(* ===== verification/PolicyProps.v ===== *)
(** * The key policy: what a policy that passes grants *)
From S2P Require Import Prelude Policy.

(** ** What a policy grants

    The documented evaluation of a key policy, as far as allowing goes: a
    statement that denies only takes away. *)
Definition STAR : Ascii.ascii := Ascii.ascii_of_N 42.
Definition QUESTION : Ascii.ascii := Ascii.ascii_of_N 63.
Inductive glob : string → string → Prop :=
  | glob_end : glob "" ""
  | glob_same c p s : c ≠ STAR → c ≠ QUESTION → glob p s → glob (String c p) (String c s)
  | glob_one c p s : glob p s → glob (String QUESTION p) (String c s)
  | glob_skip p s : glob p s → glob (String STAR p) s
  | glob_more c p s : glob (String STAR p) s → glob (String STAR p) (String c s).
(** A request: its action, and the attributes that conditions are about. *)
Record KmsRequest := { rq_action : string; rq_attribute : string → option string }.
Definition listed (v : Json) : list string :=
  match v with JString s => [s] | JArray vs => omap as_str vs | _ => [] end.
Definition names_action (rq : KmsRequest) (a : string) : Prop :=
  glob (to_ascii_lowercase a) (to_ascii_lowercase (rq_action rq)).
Section semantics.
(** The operators other than the exact ones may be anything. *)
Context (other_clause : string → string → Json → KmsRequest → Prop).
Definition clause (rq : KmsRequest) (operator key : string) (values : Json) : Prop :=
  if eq_ignore_ascii_case operator "StringEquals" then
    ∃ v, v ∈ listed values ∧ rq_attribute rq (to_ascii_lowercase key) = Some v
  else if eq_ignore_ascii_case operator "StringEqualsIgnoreCase" then
    ∃ v w, v ∈ listed values ∧ rq_attribute rq (to_ascii_lowercase key) = Some w ∧ eq_ignore_ascii_case v w = true
  else other_clause operator key values rq.
Definition conditions_hold (rq : KmsRequest) (st : list (string * Json)) : Prop :=
  ∀ ops operator keys key values, field "Condition" st = Some (JObject ops) → (operator, JObject keys) ∈ ops →
    (key, values) ∈ keys → clause rq operator key values.
Definition covers (rq : KmsRequest) (st : list (string * Json)) : Prop :=
  (∃ v a, field "Action" st = Some v ∧ a ∈ listed v ∧ names_action rq a) ∨
  (∃ v, field "NotAction" st = Some v ∧ ∀ a, a ∈ listed v → ¬ names_action rq a).
Definition allows (doc : Json) (rq : KmsRequest) : Prop :=
  ∃ o sts st, doc = JObject o ∧ statements_of o = Some sts ∧ JObject st ∈ sts ∧
    field "Effect" st = Some (JString "Allow") ∧ covers rq st ∧ conditions_hold rq st.

(** ** Literal names *)
Definition literal (s : string) : bool :=
  all_chars (λ c, negb (bool_decide (c = STAR)) && negb (bool_decide (c = QUESTION))) s.
Lemma glob_literal p s : literal p = true → glob p s → p = s.
Proof.
  intros Hl Hg. induction Hg as [|c p s ? ? Hg IH|c p s Hg IH|p s Hg IH|c p s Hg IH]; cbn in Hl;
    apply andb_true_iff in Hl as [Hc Hl] || idtac; [done|by rewrite IH|done..].
Qed.
Lemma known_literal : Forall (λ s, literal s = true) (RELEASING ++ UNCONDITIONED).
Proof. repeat constructor. Qed.

(** ** The parts of the check *)
Lemma strings_listed v ss : strings v = Ok ss → listed v = ss.
Proof.
  destruct v as [| | |s|vs|]; try done; cbn; [by intros [= <-]|]. revert ss. induction vs as [|v vs IH]; intros ss; cbn; [by intros [= <-]|].
  intros (s & Hs%ok_or_Ok & E)%bind_Ok. apply bind_Ok in E as (ss' & Hss & [= <-]). by rewrite Hs, (IH _ Hss).
Qed.
Lemma check_actions_Ok actions r : check_actions actions = Ok r →
  (∀ a, a ∈ actions → to_ascii_lowercase a ∈ RELEASING ++ UNCONDITIONED) ∧
  (∀ a, a ∈ actions → to_ascii_lowercase a ∈ RELEASING → r = true).
Proof.
  revert r. induction actions as [|a actions IH]; intros r; cbn; [intros _; set_solver|].
  intros (_ & Ha%check_Ok%bool_decide_eq_true & E)%bind_Ok. apply bind_Ok in E as (r' & Hr & [= <-]).
  destruct (IH _ Hr) as [H1 H2]. split; intros a' [->|Ha']%elem_of_cons; [set_solver|by apply H1| |].
  - intros Hrel. by rewrite bool_decide_eq_true_2.
  - intros Hrel. rewrite (H2 a') by done. apply orb_true_r.
Qed.
(** A register that is pinned by some exact clause, to the wanted value alone. *)
Definition pinned (ops : list (string * Json)) (register want : string) : Prop :=
  ∃ operator keys key values, (operator, JObject keys) ∈ ops ∧ exact_operator operator = true ∧ (key, values) ∈ keys ∧
    to_ascii_lowercase key = register ∧ ∀ v, v ∈ listed values → eq_ignore_ascii_case v want = true.
Lemma pin_key_Ok p0 p16 pins key values pins' : pin_key p0 p16 pins key values = Ok pins' →
  (pins'.1 = true → pins.1 = true ∨ (to_ascii_lowercase key = PCR0 ∧ ∀ v, v ∈ listed values → eq_ignore_ascii_case v p0 = true)) ∧
  (pins'.2 = true → pins.2 = true ∨ (to_ascii_lowercase key = PCR16 ∧ ∀ v, v ∈ listed values → eq_ignore_ascii_case v p16 = true)).
Proof.
  unfold pin_key. intros E. destruct (decide (to_ascii_lowercase key = PCR0)) as [H0|H0];
    [|destruct (decide (to_ascii_lowercase key = PCR16)) as [H16|H16]; [|injection E as <-; split; by left]].
  all: apply bind_Ok in E as (vs & Hvs%strings_listed & E); apply bind_Ok in E as (_ & Hc%check_Ok & [= <-]);
    apply andb_true_iff in Hc as [_ Hc]; split; cbn; intros Hp; try (by left); right; (split; [done|]); intros v; rewrite Hvs;
    intros Hv; rewrite forallb_forall in Hc; apply Hc; by apply list_elem_of_In.
Qed.
Lemma pin_keys_Ok p0 p16 keys pins pins' : pin_keys p0 p16 pins keys = Ok pins' →
  (pins'.1 = true → pins.1 = true ∨ ∃ key values, (key, values) ∈ keys ∧ to_ascii_lowercase key = PCR0 ∧
    ∀ v, v ∈ listed values → eq_ignore_ascii_case v p0 = true) ∧
  (pins'.2 = true → pins.2 = true ∨ ∃ key values, (key, values) ∈ keys ∧ to_ascii_lowercase key = PCR16 ∧
    ∀ v, v ∈ listed values → eq_ignore_ascii_case v p16 = true).
Proof.
  revert pins. induction keys as [|[key values] keys IH]; intros pins; cbn; [intros [= <-]; split; by left|].
  intros (pins1 & [H1 H2]%pin_key_Ok & [H3 H4]%IH)%bind_Ok. split; intros Hp.
  - destruct (H3 Hp) as [[|(Hk & Hv)]%H1|(k & v & ? & ?)]; [by left|right; exists key, values; set_solver|right; exists k, v; set_solver].
  - destruct (H4 Hp) as [[|(Hk & Hv)]%H2|(k & v & ? & ?)]; [by left|right; exists key, values; set_solver|right; exists k, v; set_solver].
Qed.
Lemma pin_operators_Ok p0 p16 ops pins pins' : pin_operators p0 p16 pins ops = Ok pins' →
  (pins'.1 = true → pins.1 = true ∨ pinned ops PCR0 p0) ∧ (pins'.2 = true → pins.2 = true ∨ pinned ops PCR16 p16).
Proof.
  revert pins. induction ops as [|[operator keys] ops IH]; intros pins; cbn [pin_operators]; [intros [= <-]; split; by left|].
  assert (∀ register want, pinned ops register want → pinned ((operator, keys) :: ops) register want) as Hmore.
  { intros register want (o & ks & k & v & ? & ?). exists o, ks, k, v. set_solver. }
  destruct (exact_operator operator) eqn:Ho; [|intros [H1 H2]%IH; split; intros Hp; naive_solver].
  intros (ks & Hks%ok_or_Ok & E)%bind_Ok. destruct keys as [| | | | |keys]; try done. injection Hks as ->.
  apply bind_Ok in E as (pins1 & [H1 H2]%pin_keys_Ok & [H3 H4]%IH). split; intros Hp.
  - destruct (H3 Hp) as [[|(k & v & ? & ? & ?)]%H1|Hr]; [by left|right|right; by apply Hmore].
    exists operator, ks, k, v. split_and!; [by left|done..].
  - destruct (H4 Hp) as [[|(k & v & ? & ? & ?)]%H2|Hr]; [by left|right|right; by apply Hmore].
    exists operator, ks, k, v. split_and!; [by left|done..].
Qed.
(** A request that meets a statement's conditions has the values it pins. *)
Lemma pinned_holds rq st ops register want : field "Condition" st = Some (JObject ops) → pinned ops register want →
  conditions_hold rq st → ∃ w, rq_attribute rq register = Some w ∧ eq_ignore_ascii_case w want = true.
Proof.
  intros Hf (operator & keys & key & values & Hop & Hex & Hkey & Hr & Hv) Hc.
  specialize (Hc _ _ _ _ _ Hf Hop Hkey). unfold clause in Hc. rewrite Hr in Hc. unfold exact_operator in Hex.
  destruct (eq_ignore_ascii_case operator "StringEquals").
  - destruct Hc as (v & Hin & ?). exists v. split; [done|by apply Hv].
  - cbn in Hex. rewrite Hex in Hc. destruct Hc as (v & w & Hin & ? & Hvw). exists w. split; [done|].
    specialize (Hv _ Hin). unfold eq_ignore_ascii_case in *. rewrite bool_decide_eq_true in *. congruence.
Qed.
Lemma check_statement_Ok st p0 p16 rq : check_statement (JObject st) p0 p16 = Ok tt →
  field "Effect" st = Some (JString "Allow") → covers rq st → conditions_hold rq st →
  to_ascii_lowercase (rq_action rq) ∈ UNCONDITIONED ∨
  (to_ascii_lowercase (rq_action rq) ∈ RELEASING ∧
   (∃ w, rq_attribute rq PCR0 = Some w ∧ eq_ignore_ascii_case w p0 = true) ∧
   (∃ w, rq_attribute rq PCR16 = Some w ∧ eq_ignore_ascii_case w p16 = true)).
Proof.
  intros E He Hcov Hcond. cbn in E. apply bind_Ok in E as (_ & _ & E). rewrite He in E. cbn in E.
  apply bind_Ok in E as (_ & _ & E). apply bind_Ok in E as (_ & Hinv%check_Ok & E). apply bind_Ok in E as (action & Ha%ok_or_Ok & E).
  apply bind_Ok in E as (actions & Hl%strings_listed & E). apply bind_Ok in E as (r & [Hk Hrel]%check_actions_Ok & E).
  destruct Hcov as [(v & a & Hv & Hin & Hg)|(v & Hv & _)].
  2: { rewrite Hv in Hinv. apply andb_true_iff in Hinv as [_ Hinv]. by apply andb_true_iff in Hinv as [Hinv _]. }
  rewrite Ha in Hv. injection Hv as <-. rewrite Hl in Hin. unfold names_action in Hg.
  apply glob_literal in Hg; [|by apply (proj1 (Forall_forall _ _) known_literal), Hk].
  rewrite <- Hg. specialize (Hk _ Hin). apply elem_of_app in Hk as [Hr|]; [right|by left].
  rewrite (Hrel _ Hin Hr) in E. split; [done|]. unfold pinned_to in E. apply bind_Ok in E as (ops & Hops%ok_or_Ok & E).
  apply bind_Some in Hops as (c & Hc & Hops). destruct c as [| | | | |ops']; try done. injection Hops as ->.
  apply bind_Ok in E as (pins & [H1 H2]%pin_operators_Ok & [Hp1 Hp2]%check_Ok%andb_true_iff).
  destruct (H1 Hp1) as [|Hn1], (H2 Hp2) as [|Hn2]; try done. split; by eapply pinned_holds.
Qed.

(** The requests a trusted key may allow: to read or delete it, and for the
    secret with an attestation of one runtime image and one guest. *)
Definition harmless (rq : KmsRequest) : Prop := to_ascii_lowercase (rq_action rq) ∈ UNCONDITIONED.
Definition attested_release (pcr0 pcr16 : bytes) (rq : KmsRequest) : Prop :=
  to_ascii_lowercase (rq_action rq) ∈ RELEASING ∧
  (∃ w, rq_attribute rq PCR0 = Some w ∧ eq_ignore_ascii_case w (hex_encode pcr0) = true) ∧
  (∃ w, rq_attribute rq PCR16 = Some w ∧ eq_ignore_ascii_case w (hex_encode pcr16) = true).
(** Whatever a key policy that passes the check says, and however the operators
    it does not inspect are evaluated, it allows no other request. *)
Lemma check_policy_sound `{JsonText} policy pcr0 pcr16 doc rq :
  check_policy policy pcr0 pcr16 = Ok tt → json_from_str policy = Some doc → allows doc rq →
  harmless rq ∨ attested_release pcr0 pcr16 rq.
Proof.
  intros E Hdoc (o & sts & st & -> & Hsts & Hst & He & Hcov & Hcond). unfold check_policy in E. rewrite Hdoc in E. cbn in E.
  apply bind_Ok in E as (_ & _ & E). apply bind_Ok in E as (_ & _ & E). rewrite Hsts in E. cbn in E.
  clear Hsts. induction sts as [|s sts IH]; [by apply elem_of_nil in Hst|]. cbn in E. apply bind_Ok in E as ([] & Hs & E).
  apply elem_of_cons in Hst as [<-|Hst]; [by apply (check_statement_Ok st)|by apply IH].
Qed.
End semantics.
□ □ □ □ □
Work task — Please give an exact copy of the entries above, from the line with "conditions_hold rq st → ∃" down to the line with "(to_ascii_lowercase (rq_action rq) ∈", inclusive, and nothing else.

Solution —
  conditions_hold rq st → ∃ w, rq_attribute rq register = Some w ∧ eq_ignore_ascii_case w want = true.
Proof.
  intros Hf (operator & keys & key & values & Hop & Hex & Hkey & Hr & Hv) Hc.
  specialize (Hc _ _ _ _ _ Hf Hop Hkey). unfold clause in Hc. rewrite Hr in Hc. unfold exact_operator in Hex.
  destruct (eq_ignore_ascii_case operator "StringEquals").
  - destruct Hc as (v & Hin & ?). exists v. split; [done|by apply Hv].
  - cbn in Hex. rewrite Hex in Hc. destruct Hc as (v & w & Hin & ? & Hvw). exists w. split; [done|].
    specialize (Hv _ Hin). unfold eq_ignore_ascii_case in *. rewrite bool_decide_eq_true in *. congruence.
Qed.
Lemma check_statement_Ok st p0 p16 rq : check_statement (JObject st) p0 p16 = Ok tt →
  field "Effect" st = Some (JString "Allow") → covers rq st → conditions_hold rq st →
  to_ascii_lowercase (rq_action rq) ∈ UNCONDITIONED ∨
  (to_ascii_lowercase (rq_action rq) ∈ RELEASING ∧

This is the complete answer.